• _Brief_: Your answer must hold only the lines below from the line containing "Module Core." through the line containing "(at level 100, r", each reproduced exactly.

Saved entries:

━━━━━━━━

(** * HAR capture for the Martian proxy: codec, body materializer, publisher

    A shallow embedding of the Go packages [rabbitmq] (the HAR logger that
    serialises every observed request and publishes it to a queue) and
    [mongodb] (the mapping handlers), together with the parts of the Go
    standard library their behaviour depends on: [unicode/utf8],
    [encoding/base64], [net/url] and the struct codec of [encoding/json].

    Conventions.
    - A Go [string] is a byte sequence: Rocq's [string] (a list of 8-bit
      characters) represents it exactly.  A [[]byte] is a [list byte].
    - Integers are [Z]; bit operations are [Z.land], [Z.lor], [Z.shiftl],
      [Z.shiftr].
    - A Go [map] is a [gmap]; a [range] over a map visits the entries in an
      order chosen by the runtime, which is an explicit parameter here.
    - [error] results are the right summand of [result]. *)

From Stdlib Require Import ZArith Lia List.
From Stdlib Require Import Strings.String Strings.Ascii Strings.Byte.
From stdpp Require Import base option list gmap strings.

Local Open Scope string_scope.
Local Open Scope list_scope.
Local Open Scope Z_scope.

(** ** Errors and results *)

Definition error := string.

Inductive result (A : Type) : Type :=
| Ok (a : A)
| Err (e : error).
Arguments Ok {A} a.
Arguments Err {A} e.

Definition is_ok {A} (r : result A) : bool :=
  match r with Ok _ => true | Err _ => false end.

Definition bind {A B} (r : result A) (k : A -> result B) : result B :=
  match r with
  | Ok a => k a
  | Err e => Err e
  end.

Notation "'do' x <- r ; k" := (bind r (fun x => k))
  (at level 10, x name, r at level 100, k at level 200, only parsing).

(** ** Bytes *)

Definition byteZ (b : byte) : Z := Z.of_N (Byte.to_N b).
(** * substyle: style and class-name resolution

    The two-argument core mapping documented in the package README

<<
    ({ style, className }, key) => ({
      className: key ? className && `${className}__${key}` : className,
      style: key ? style && style[key] : style
    })
>>

    is embedded in [Core] with the JavaScript semantics it relies on
    (truthiness, short-circuit [&&], member access that throws on
    [undefined] and falls back on the properties every object
    inherits).  The full resolution engine (selector normalizer,
    class-name deriver, style deriver, chaining wrapper) is in [Engine];
    the README examples are replayed against it further down. *)

From Stdlib Require Import Ascii QArith.
From stdpp Require Import gmap strings list fin_maps.

Set Warnings "-register-all".
Local Open Scope string_scope.
Local Open Scope list_scope.

(** ** Data model *)

(** A primitive style value: a number ([top: 0], [opacity: 0.5]) or a
    CSS-like string (['absolute'], ['100%']). *)
Inductive prim : Type :=
| PNum (q : Q)
| PStr (s : string).

(** A value stored in a style object: a primitive, or a nested style
    object holding the styles of an element or of a modifier. *)
Inductive node : Type :=
| Prim (p : prim)
| Nested (t : gmap string node).

(** The nested inline style object passed as the [style] prop. *)
Abbreviation StyleTree := (gmap string node).

Definition isPrim (v : node) : bool :=
  match v with Prim _ => true | Nested _ => false end.

(** [t[k]] when it is a nested style object. *)
Definition subtree (t : StyleTree) (k : string) : option StyleTree :=
  match t !! k with
  | Some (Nested s) => Some s
  | _ => None
  end.

(** The direct style definitions of a style object: its entries with a
    primitive value. *)
Definition pickPrimitives (t : StyleTree) : StyleTree :=
  filter (λ kv, isPrim kv.2 = true) t.

(** Values a modifier map associates with its keys; only their
    truthiness is observed. *)
Inductive flag : Type :=
| FUndefined
| FNull
| FBool (b : bool)
| FNum (q : Q)
| FStr (s : string).

Definition isEmptyString (s : string) : bool :=
  match s with EmptyString => true | String _ _ => false end.

Definition truthy (v : flag) : bool :=
  match v with
  | FUndefined | FNull => false
  | FBool b => b
  | FNum q => negb (Qeq_bool q 0)
  | FStr s => negb (isEmptyString s)
  end.

(** ** The core mapping of the README *)

Module Core.

(** Completion of a JavaScript expression: a value or a thrown error. *)
Inductive error : Type := TypeError.

Inductive result (A : Type) : Type :=
| Ok (a : A)
| Throw (e : error).
Arguments Ok {A} a.
Arguments Throw {A} e.

Definition bind {A B} (r : result A) (k : A → result B) : result B :=
  match r with
  | Ok a => k a
  | Throw e => Throw e
  end.

Notation "x ←! r ; k" := (bind r (λ x, k))
  (at level 100, r at next level, right associativity).

(** The props object destructured by the mapping; either field may be
    [undefined]. *)
Record Props : Type := mkProps {
  style : option StyleTree;
  className : option string
}.

(** The own property names of [Object.prototype].  A style object is a
    plain object (an object literal in every README example), so it
    inherits each of them unless it defines the name itself. *)
Definition objectPrototypeKeys : list string :=
  [ "constructor"; "__defineGetter__"; "__defineSetter__"; "hasOwnProperty";
    "__lookupGetter__"; "__lookupSetter__"; "isPrototypeOf";
    "propertyIsEnumerable"; "toString"; "valueOf"; "__proto__";
    "toLocaleString" ].

Definition inherited (k : string) : bool :=
  bool_decide (k ∈ objectPrototypeKeys).

(** What the [style] field of the result can hold: a value of the
    style object (the object itself, a nested object or a primitive),
    or the property of [Object.prototype] of the given name (a
    function; the prototype itself for [__proto__]). *)
Inductive value : Type :=
| Own (v : node)
| Inherited (name : string).

(** The object returned by the mapping. *)
Record Attrs : Type := mkAttrs {
  attrClassName : option string;
  attrStyle : option value
}.

(** ToBoolean on [undefined | string]. *)
Definition truthyString (s : option string) : bool :=
  match s with
  | Some s => negb (isEmptyString s)
  | None => false
  end.

(** ToBoolean on [undefined | object]: every object is truthy. *)
Definition truthyObject (o : option StyleTree) : bool :=
  match o with Some _ => true | None => false end.

(** ToString inside a template literal. *)
Definition toString (s : option string) : string :=
  match s with Some s => s | None => "undefined" end.

(** [t[k]] on an object: its own entry, else the property it inherits
    from [Object.prototype], else [undefined]. *)
Definition get (t : StyleTree) (k : string) : option value :=
  match t !! k with
  | Some v => Some (Own v)
  | None => if inherited k then Some (Inherited k) else None
  end.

━━━━━━━━

• _Response to this exercise_:
Module Core.

(** Completion of a JavaScript expression: a value or a thrown error. *)
Inductive error : Type := TypeError.

Inductive result (A : Type) : Type :=
| Ok (a : A)
| Throw (e : error).
Arguments Ok {A} a.
Arguments Throw {A} e.

Definition bind {A B} (r : result A) (k : A → result B) : result B :=
  match r with
  | Ok a => k a
  | Throw e => Throw e
  end.

Notation "x ←! r ; k" := (bind r (λ x, k))
  (at level 100, r at next level, right associativity).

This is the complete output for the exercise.